Scan the data beneath this task and copy each line that includes "null".

** Opening Records shown block **

(** * ChatDocument: the client connection manager, the chat input, the
    upload filter, the stream relay and the relational schema.

    A shallow embedding of the TypeScript client (hooks/useWebSocket,
    components/chat/Chat, ChatInput, FileUpload, lib/api) and of the SQL
    schema, with the properties the specification states about them. *)

From Stdlib Require Import ZArith String List Bool Lia.
From stdpp Require Import base option list.
Import ListNotations.
Open Scope Z_scope.

(** ** The browser objects the connection manager drives *)

Module WebSocketManager.

(** [WebSocket.readyState]: CONNECTING = 0, OPEN = 1, CLOSING = 2, CLOSED = 3. *)
Inductive readyState := CONNECTING | OPEN | CLOSING | CLOSED.

#[global] Instance readyState_eq_dec : EqDecision readyState.
Proof. solve_decision. Defined.

(** The two callbacks the manager ever hands to a timer: the keep-alive
    closure of [ws.onopen] and the [connect()] closure of [ws.onclose]. *)
Inductive callback := PingTick | Reconnect.

Inductive timer_kind := Interval | Timeout.

(** One entry of the browser's timer table.  A handle returned by
    [setInterval]/[setTimeout] is the index of its entry. *)
Record timer := mkTimer {
  kind : timer_kind;
  delay : Z;              (* milliseconds *)
  action : callback;
  pending : bool          (* false once cleared, or once a timeout has fired *)
}.

#[global] Instance callback_eq_dec : EqDecision callback.
Proof. solve_decision. Defined.
#[global] Instance timer_kind_eq_dec : EqDecision timer_kind.
Proof. solve_decision. Defined.
#[global] Instance timer_eq_dec : EqDecision timer.
Proof. solve_decision. Defined.

(** The closure variables of [createWebSocketManager] (first block) and the
    part of the browser they refer to (second block).  A socket or timer
    reference is an index into [sockets] or [timers]; [None] is [null]. *)
Record state := mkState {
  ws : option nat;
  clientId : string;
  pingInterval : option nat;
  reconnectTimeout : option nat;
  connectionCount : Z;
  notified : nat;                    (* calls of notifyListeners() so far *)

  sockets : list readyState;         (* every WebSocket constructed so far *)
  timers : list timer;               (* every timer created so far *)
  wire : list (nat * string)         (* (socket, text) of every ws.send, oldest first *)
}.

(** [createWebSocketManager()]: the initial values of the closure. *)
Definition init : state :=
  {| ws := None; clientId := EmptyString; pingInterval := None; reconnectTimeout := None;
     connectionCount := 0; notified := 0;
     sockets := []; timers := []; wire := [] |}.

Definition set_ws (v : option nat) (σ : state) : state :=
  mkState v (clientId σ) (pingInterval σ) (reconnectTimeout σ) (connectionCount σ)
          (notified σ) (sockets σ) (timers σ) (wire σ).
Definition set_clientId (v : string) (σ : state) : state :=
  mkState (ws σ) v (pingInterval σ) (reconnectTimeout σ) (connectionCount σ)
          (notified σ) (sockets σ) (timers σ) (wire σ).
Definition set_pingInterval (v : option nat) (σ : state) : state :=
  mkState (ws σ) (clientId σ) v (reconnectTimeout σ) (connectionCount σ)
          (notified σ) (sockets σ) (timers σ) (wire σ).
Definition set_reconnectTimeout (v : option nat) (σ : state) : state :=
  mkState (ws σ) (clientId σ) (pingInterval σ) v (connectionCount σ)
          (notified σ) (sockets σ) (timers σ) (wire σ).
Definition set_connectionCount (v : Z) (σ : state) : state :=
  mkState (ws σ) (clientId σ) (pingInterval σ) (reconnectTimeout σ) v
          (notified σ) (sockets σ) (timers σ) (wire σ).
Definition set_notified (v : nat) (σ : state) : state :=
  mkState (ws σ) (clientId σ) (pingInterval σ) (reconnectTimeout σ) (connectionCount σ)
          v (sockets σ) (timers σ) (wire σ).
Definition set_sockets (v : list readyState) (σ : state) : state :=
  mkState (ws σ) (clientId σ) (pingInterval σ) (reconnectTimeout σ) (connectionCount σ)
          (notified σ) v (timers σ) (wire σ).
Definition set_timers (v : list timer) (σ : state) : state :=
  mkState (ws σ) (clientId σ) (pingInterval σ) (reconnectTimeout σ) (connectionCount σ)
          (notified σ) (sockets σ) v (wire σ).
Definition set_wire (v : list (nat * string)) (σ : state) : state :=
  mkState (ws σ) (clientId σ) (pingInterval σ) (reconnectTimeout σ) (connectionCount σ)
          (notified σ) (sockets σ) (timers σ) v.

(** *** Browser primitives *)

(** [new WebSocket(url)]: a new object in state CONNECTING; its reference
    is the next free index. *)
Definition new_WebSocket (σ : state) : nat * state :=
  (length (sockets σ), set_sockets (sockets σ ++ [CONNECTING]) σ).

(** [socket.close()]: nothing on a CLOSING or CLOSED socket, otherwise the
    socket goes to CLOSING; the close event is dispatched later. *)
Definition socket_close (s : nat) (σ : state) : state :=
  match sockets σ !! s with
  | Some CONNECTING | Some OPEN => set_sockets (<[s := CLOSING]> (sockets σ)) σ
  | _ => σ
  end.

(** [socket.send(text)] on an OPEN socket. *)
Definition socket_send (s : nat) (text : string) (σ : state) : state :=
  set_wire (wire σ ++ [(s, text)]) σ.

Definition new_timer (k : timer_kind) (cb : callback) (ms : Z) (σ : state) : nat * state :=
  (length (timers σ), set_timers (timers σ ++ [mkTimer k ms cb true]) σ).

Definition setInterval (cb : callback) (ms : Z) := new_timer Interval cb ms.
Definition setTimeout (cb : callback) (ms : Z) := new_timer Timeout cb ms.

Definition cancel (t : timer) : timer := mkTimer (kind t) (delay t) (action t) false.

(** [clearInterval(h)] and [clearTimeout(h)] share one handle table. *)
Definition clear_timer (h : nat) (σ : state) : state :=
  set_timers (alter cancel h (timers σ)) σ.
Definition clearInterval := clear_timer.
Definition clearTimeout := clear_timer.

(** *** The manager's functions *)

(** [ws?.readyState]: [None] when [ws] is null. *)
Definition ws_readyState (σ : state) : option readyState :=
  s ← ws σ; sockets σ !! s.

(** [ws?.readyState === WebSocket.OPEN] *)
Definition getSnapshot (σ : state) : bool :=
  bool_decide (ws_readyState σ = Some OPEN).

Definition notifyListeners (σ : state) : state :=
  set_notified (S (notified σ)) σ.

Definition PING_INTERVAL : Z := 30000.
Definition RECONNECT_DELAY : Z := 3000.

(** [if (pingInterval)] tests for [null]: a timer handle is a positive
    number in the browser (an object under Node) and so is truthy. *)
Definition cleanup (σ : state) : state :=
  match pingInterval σ with
  | Some h => set_pingInterval None (clearInterval h σ)
  | None => σ
  end.

(** [connect()]; [rnd] is the text that [Date.now()] and [Math.random()]
    contribute to the client identifier. *)
Definition connect (rnd : string) (σ : state) : state :=
  let σ := set_connectionCount (connectionCount σ + 1) σ in
  if bool_decide (ws_readyState σ = Some OPEN) || bool_decide (ws_readyState σ = Some CONNECTING)
  then σ
  else
    let σ := match reconnectTimeout σ with
             | Some h => set_reconnectTimeout None (clearTimeout h σ)
             | None => σ
             end in
    let σ := set_clientId ("client_" ++ rnd) σ in
    let '(s, σ) := new_WebSocket σ in
    set_ws (Some s) σ.

Definition disconnect (σ : state) : state :=
  let σ := set_connectionCount (connectionCount σ - 1) σ in
  if bool_decide (connectionCount σ <= 0) then
    let σ := set_connectionCount 0 σ in
    let σ := cleanup σ in
    let σ := match reconnectTimeout σ with
             | Some h => set_reconnectTimeout None (clearTimeout h σ)
             | None => σ
             end in
    match ws σ with
    | Some s => set_ws None (socket_close s σ)
    | None => σ
    end
  else σ.

Section Payloads.

(** What [send] accepts ([data: object]), its serialisation
    [JSON.stringify], and the literal [{ type: "ping" }]. *)
Context {object : Type}.
Variable JSON_stringify : object -> string.
Variable ping_object : object.

Definition send (data : object) (σ : state) : bool * state :=
  match ws σ with
  | Some s =>
      if bool_decide (sockets σ !! s = Some OPEN)
      then (true, socket_send s (JSON_stringify data) σ)
      else (false, σ)
  | None => (false, σ)
  end.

** Closing Records shown block **

◆ **Solution to the problem**:
    reference is an index into [sockets] or [timers]; [None] is [null]. *)
(** [ws?.readyState]: [None] when [ws] is null. *)
(** [if (pingInterval)] tests for [null]: a timer handle is a positive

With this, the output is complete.